Task brief: Copy all lines holding the word "over" from the entries.

Extracted information:
Lemma iban_checksum_ok_spec (s : str) :
  let c := normalize_iban s in
  IBAN_REGEX_match c = true ->
  iban_checksum_ok c = mod97_passes c
  /\ forallb is_digit (flat_map convert_char (skipn 4 c ++ firstn 4 c)) = true.
Proof.
  intros c H. unfold iban_checksum_ok. fold c.
  unfold c at 1 2 3. rewrite normalize_iban_idem. fold c.
  rewrite H. cbn [negb].
  unfold IBAN_REGEX_match in H.
  rewrite (at_dollar_no_space _ c (normalize_iban_no_space s)) in H.
  destruct (IBAN_REGEX_body c) as [[]|] eqn:E; [|discriminate].
  destruct (iban_body_parts c E) as [Hall _].
  pose proof (forallb_rotate _ c 4 Hall) as Hrot.
  split; [|apply converted_digits, Hrot].
  unfold mod97_passes, iso7064_number.
  rewrite (remainder_loop _ Hrot 0%Z 0%Z); reflexivity.
Qed.

(** C1: when the normalised string has the strict format, the scorer reports
    it valid; the score is 1.0 when the ISO 7064 check passes and 0.7 when it
    fails, so that a string of the right format with a correct checksum
    scores (true, 1.0). *)
Theorem score_iban_format_and_checksum (s : str) :
  IBAN_REGEX_match (normalize_iban s) = true ->
  score_iban s
  = (true, if mod97_passes (normalize_iban s) then 1.0%Q else 0.7%Q)
  /\ (mod97_passes (normalize_iban s) = true <-> score_iban s = (true, 1.0%Q))
  /\ (mod97_passes (normalize_iban s) = false <-> score_iban s = (true, 0.7%Q)).
Proof.
  intro H. destruct (iban_checksum_ok_spec s H) as [Hok _].
  unfold score_iban. rewrite H, Hok.
  destruct (mod97_passes (normalize_iban s));
    repeat split; intros; try reflexivity; try discriminate.
Qed.

Lemma score_iban_format_and_checksum_witness :
  IBAN_REGEX_match (normalize_iban (L "de89 3704 0044 0532 0130 00")) = true
  /\ score_iban (L "de89 3704 0044 0532 0130 00") = (true, 1.0%Q).
Proof.
  split; [vm_compute; reflexivity|].
  apply (score_iban_format_and_checksum (L "de89 3704 0044 0532 0130 00"));
    vm_compute; reflexivity.
Defined.

(** ** The e-mail scorer *)

(** C3, as the specification words it, fails: the address with a space for
    the dot of its domain is reported invalid, but its score is 0.0, not
    above 0.8. *)
Lemma space_for_dot_address_not_close :
  let s := L "john.doe@example com" in
  fst (score_email s) = false
  /\ ~ (0.8 < snd (score_email s))%Q
  /\ ~ (exists sc, result_of Email (classify_text s) = Some (false, sc)
                   /\ (0.8 < sc)%Q).
Proof.
  cbv zeta. split; [vm_compute; reflexivity|]. split.
  - intro H. vm_compute in H. discriminate H.
  - intros (sc & Hr & Hsc). vm_compute in Hr. inversion Hr; subst.
    vm_compute in Hsc. discriminate Hsc.
Qed.

(** C3, amended: for that address the cleaned string is the input itself, no
    repair candidate is generated (each one keeps the space), and the scorer
    returns (false, 0.0), which is also the entry of [classify_text]. *)
Theorem score_email_space_domain :
  let s := L "john.doe@example com" in
  normalize_email s = s
  /\ email_candidates (normalize_email s) = []
  /\ score_email s = (false, 0.0%Q)
  /\ result_of Email (classify_text s) = Some (false, 0.0%Q).
Proof.
  cbv zeta. repeat split; vm_compute; reflexivity.
Qed.

(** C2, as the specification words it, fails: for [aaa_a] the nearest
    candidate is [a@a.aa], three edits away and six characters long, which
    gives one half, but the score is 5/9, reached by a longer candidate four
    edits away. *)
Lemma score_email_not_nearest_candidate :
  let s := L "aaa_a" in
  let cleaned := normalize_email s in
  EMAIL_REGEX_match cleaned = false
  /\ email_candidates cleaned <> []
  /\ (snd (score_email s) == 5 # 9)%Q
  /\ ~ nearest_candidate_score cleaned (email_candidates cleaned)
                               (snd (score_email s)).
Proof.
  cbv zeta. split; [vm_compute; reflexivity|].
  split; [vm_compute; discriminate|].
  split; [vm_compute; reflexivity|].
  intros (c & Hin & Hmin & Hsc).
  assert (Hnear : In (L "a@a.aa") (email_candidates (normalize_email (L "aaa_a")))).
  { vm_compute. left. reflexivity. }
  pose proof (Hmin _ Hnear) as Hle.
  assert (Hall : forallb
                   (fun c => (3 <? edit_distance (normalize_email (L "aaa_a")) c)
                             || str_eqb c (L "a@a.aa"))
                   (email_candidates (normalize_email (L "aaa_a"))) = true).
  { vm_compute. reflexivity. }
  rewrite forallb_forall in Hall. specialize (Hall c Hin).
  apply orb_true_iff in Hall. destruct Hall as [Hfar|Heq].
  - apply Nat.ltb_lt in Hfar.
    replace (edit_distance (normalize_email (L "aaa_a")) (L "a@a.aa")) with 3 in Hle
      by (vm_compute; reflexivity).
    lia.
  - unfold str_eqb in Heq. destruct (list_eq_dec ascii_dec c (L "a@a.aa")); [|discriminate].
    subst c. vm_compute in Hsc. discriminate Hsc.
Qed.

(** Every candidate kept has passed the strict grammar. *)
Lemma add_email_candidate_valid (cs : list str) (c : str) :
  Forall (fun x => EMAIL_REGEX_match x = true) cs ->
  Forall (fun x => EMAIL_REGEX_match x = true) (_add_email_candidate cs c).
Proof.
  intro H. unfold _add_email_candidate.
  destruct (EMAIL_REGEX_match c) eqn:E; [|exact H].
  apply Forall_forall. intros x Hin.
  apply set_add_elim in Hin. destruct Hin as [->|Hin]; [exact E|].
  rewrite Forall_forall in H. apply H, Hin.
Qed.

Lemma fold_add_candidates_valid {A : Type} (f : A -> str) (l : list A) :
  forall cs,
    Forall (fun x => EMAIL_REGEX_match x = true) cs ->
    Forall (fun x => EMAIL_REGEX_match x = true)
           (fold_left (fun cs a => _add_email_candidate cs (f a)) l cs).
Proof.
  induction l as [|a l IH]; intros cs H; simpl; [exact H|].
  apply IH, add_email_candidate_valid, H.
Qed.

Lemma add_domain_fixes_valid (cs : list str) (local domain : str) :
  Forall (fun x => EMAIL_REGEX_match x = true) cs ->
  Forall (fun x => EMAIL_REGEX_match x = true) (_add_domain_fixes cs local domain).
Proof.
  intro H. unfold _add_domain_fixes.
  destruct local as [|l0 local]; [exact H|].
  destruct domain as [|d0 domain]; [exact H|].
  destruct (contains "." (d0 :: domain)).
  - apply add_email_candidate_valid, H.
  - apply (fold_add_candidates_valid
             (fun tld => (l0 :: local) ++ "@"%char :: (d0 :: domain) ++ "."%char :: tld)).
    apply (fold_add_candidates_valid
             (fun i => (l0 :: local) ++ "@"%char :: firstn i (d0 :: domain)
                       ++ "."%char :: skipn i (d0 :: domain))).
    exact H.
Qed.

Lemma add_split_fixes_valid (cs : list str) (local domain : str) :
  Forall (fun x => EMAIL_REGEX_match x = true) cs ->
  Forall (fun x => EMAIL_REGEX_match x = true) (add_split_fixes cs local domain).
Proof.
  intro H. unfold add_split_fixes.
  destruct (contains "_" domain); repeat apply add_domain_fixes_valid; exact H.
Qed.

Lemma email_candidates_valid (t : str) :
  Forall (fun x => EMAIL_REGEX_match x = true) (email_candidates t).
Proof.
  unfold email_candidates.
  assert (H0 : Forall (fun x => EMAIL_REGEX_match x = true)
                      (_add_email_candidate [] t))
    by (apply add_email_candidate_valid; constructor).
  destruct (contains "@" t); [apply add_split_fixes_valid, H0|].
  revert H0. generalize (_add_email_candidate [] t).
  induction (seq 1 (length t - 1)) as [|i l IH]; intros cs H; simpl; [exact H|].
  apply IH, add_split_fixes_valid, H.
Qed.

Lemma email_match_nonempty (c : str) : EMAIL_REGEX_match c = true -> c <> [].
Proof. intros H ->. vm_compute in H. discriminate H. Qed.

Lemma closeness_of_candidate (cleaned c : str) :
  EMAIL_REGEX_match c = true ->
  clamp_score (closeness cleaned c) = candidate_closeness cleaned c.
Proof.
  intro H. apply email_match_nonempty in H.
  unfold closeness, candidate_closeness.
  replace (Nat.max (length c) 1) with (length c); [reflexivity|].
  destruct c; [contradiction|simpl; lia].
Qed.

Lemma clamp_score_mono (x y : Q) : (x <= y)%Q -> (clamp_score x <= clamp_score y)%Q.
Proof.
  intro H. unfold clamp_score.
  apply Q.max_le_compat_l, Q.min_le_compat_l, H.
Qed.

(** The loop over the candidates keeps the highest closeness seen, or the
    starting value when none is higher. *)
Lemma best_score_loop (f : str -> Q) (cs : list str) :
  forall b0,
    let r := fold_left (fun best c => if Qltb best (f c) then f c else best) cs b0 in
    (b0 <= r)%Q
    /\ (forall c, In c cs -> (f c <= r)%Q)
    /\ (r = b0 \/ exists c, In c cs /\ r = f c).
Proof.
  induction cs as [|c cs IH]; intros b0; simpl.
  - split; [apply Qle_refl|]. split; [intros ? []|left; reflexivity].
  - destruct (Qltb b0 (f c)) eqn:E.
    + apply Qltb_lt in E. destruct (IH (f c)) as (H1 & H2 & H3).
      split; [eapply Qle_trans; [apply Qlt_le_weak, E|exact H1]|].
      split.
      * intros c' [<-|Hin]; [exact H1|apply H2, Hin].
      * right. destruct H3 as [H3|(c' & Hin & H3)].
        -- exists c. split; [left; reflexivity|exact H3].
        -- exists c'. split; [right; exact Hin|exact H3].
    + apply Qltb_ge in E. destruct (IH b0) as (H1 & H2 & H3).
      split; [exact H1|]. split.
      * intros c' [<-|Hin]; [eapply Qle_trans; eassumption|apply H2, Hin].
      * destruct H3 as [H3|(c' & Hin & H3)]; [left; exact H3|].
        right. exists c'. split; [right; exact Hin|exact H3].
Qed.

(** C2, amended: when the cleaned string fails the grammar and there are
    candidates, the address is invalid and its score is the highest
    closeness among the candidates, the closeness of a candidate being one
    minus its edit distance over its length, clamped to [0, 1]. *)
Theorem score_email_best_closeness (s : str) :
  EMAIL_REGEX_match (normalize_email s) = false ->
  email_candidates (normalize_email s) <> [] ->
  fst (score_email s) = false
  /\ (exists c,
         In c (email_candidates (normalize_email s))
         /\ (snd (score_email s)
             == candidate_closeness (normalize_email s) c)%Q)
  /\ (forall c,
         In c (email_candidates (normalize_email s)) ->
         (candidate_closeness (normalize_email s) c <= snd (score_email s))%Q).
Proof.
  intros Hno Hne. unfold score_email. rewrite Hno.
  pose proof (email_candidates_valid (normalize_email s)) as Hvalid.
  rewrite Forall_forall in Hvalid.
  set (cleaned := normalize_email s) in *.
  destruct (email_candidates cleaned) as [|c0 cs] eqn:Ecs; [contradiction|].
  cbn [fst snd].
  destruct (best_score_loop (closeness cleaned) (c0 :: cs) 0.0%Q)
    as (H0 & Hall & Hhit).
  set (r := fold_left _ (c0 :: cs) 0.0%Q) in *.
  split; [reflexivity|]. split.
  - destruct Hhit as [Hr|(c & Hin & Hr)].
    + exists c0. split; [left; reflexivity|].
      rewrite <- (closeness_of_candidate cleaned c0)
        by (apply Hvalid; left; reflexivity).
      apply Qle_antisym.
      * rewrite Hr. unfold clamp_score. apply Q.le_max_l.
      * apply clamp_score_mono. apply Hall. left. reflexivity.
    + exists c. split; [exact Hin|].
      rewrite <- (closeness_of_candidate cleaned c) by (apply Hvalid, Hin).
      rewrite Hr. reflexivity.
  - intros c Hin.
    rewrite <- (closeness_of_candidate cleaned c) by (apply Hvalid, Hin).
    apply clamp_score_mono, Hall, Hin.
Qed.

Lemma score_email_best_closeness_witness :
  EMAIL_REGEX_match (normalize_email (L "a@b_c_de")) = false
  /\ forall c,
       In c (email_candidates (normalize_email (L "a@b_c_de"))) ->
       (candidate_closeness (normalize_email (L "a@b_c_de")) c
        <= snd (score_email (L "a@b_c_de")))%Q.
Proof.
  split; [vm_compute; reflexivity|].
  apply (score_email_best_closeness (L "a@b_c_de")).
  - vm_compute. reflexivity.
  - vm_compute. discriminate.
Defined.

(** ** The date scorer *)

Lemma take_drop_while (p : ascii -> bool) (t : str) :
  take_while p t ++ drop_while p t = t.
Proof.
  induction t as [|c t IH]; simpl; [reflexivity|].
  destruct (p c); simpl; [rewrite IH|]; reflexivity.
Qed.

Lemma take_while_all (p : ascii -> bool) (t : str) :
  forallb p (take_while p t) = true.
Proof.
  induction t as [|c t IH]; simpl; [reflexivity|].
  destruct (p c) eqn:E; simpl; [rewrite E, IH|]; reflexivity.
Qed.

Lemma take_while_app (p : ascii -> bool) (d : str) (s : ascii) (r : str) :
  forallb p d = true -> p s = false ->
  take_while p (d ++ s :: r) = d /\ drop_while p (d ++ s :: r) = s :: r.
Proof.
  intros Hd Hs. induction d as [|c d IH]; simpl in *.
  - rewrite Hs. split; reflexivity.
  - apply andb_true_iff in Hd. destruct Hd as [Hc Hd]. rewrite Hc.
    destruct (IH Hd) as [-> ->]. split; reflexivity.
Qed.

Lemma date_sep_not_digit (c : ascii) : is_date_sep c = true -> is_digit c = false.
Proof. each_char c; try discriminate; reflexivity. Qed.

Lemma newline_not_digit (c : ascii) : is_char "010" c = true -> is_digit c = false.
Proof. each_char c; try discriminate; reflexivity. Qed.

Lemma is_char_eq (x c : ascii) : is_char x c = true -> c = x.
Proof. apply Ascii.eqb_eq. Qed.

Lemma in_range_bounds (lo hi : nat) (c : ascii) :
  in_range lo hi c = true -> lo <= ord c <= hi.
Proof.
  unfold in_range. rewrite andb_true_iff, !Nat.leb_le. tauto.
Qed.

Lemma in_range_digit (lo hi : nat) (c : ascii) :
  48 <= lo -> hi <= 57 -> in_range lo hi c = true -> is_digit c = true.
Proof.
  intros Hlo Hhi H. apply in_range_bounds in H.
  unfold is_digit, in_range. apply andb_true_iff.
  rewrite !Nat.leb_le. lia.
Qed.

Your solution:
(** The loop over the candidates keeps the highest closeness seen, or the
    minus its edit distance over its length, clamped to [0, 1]. *)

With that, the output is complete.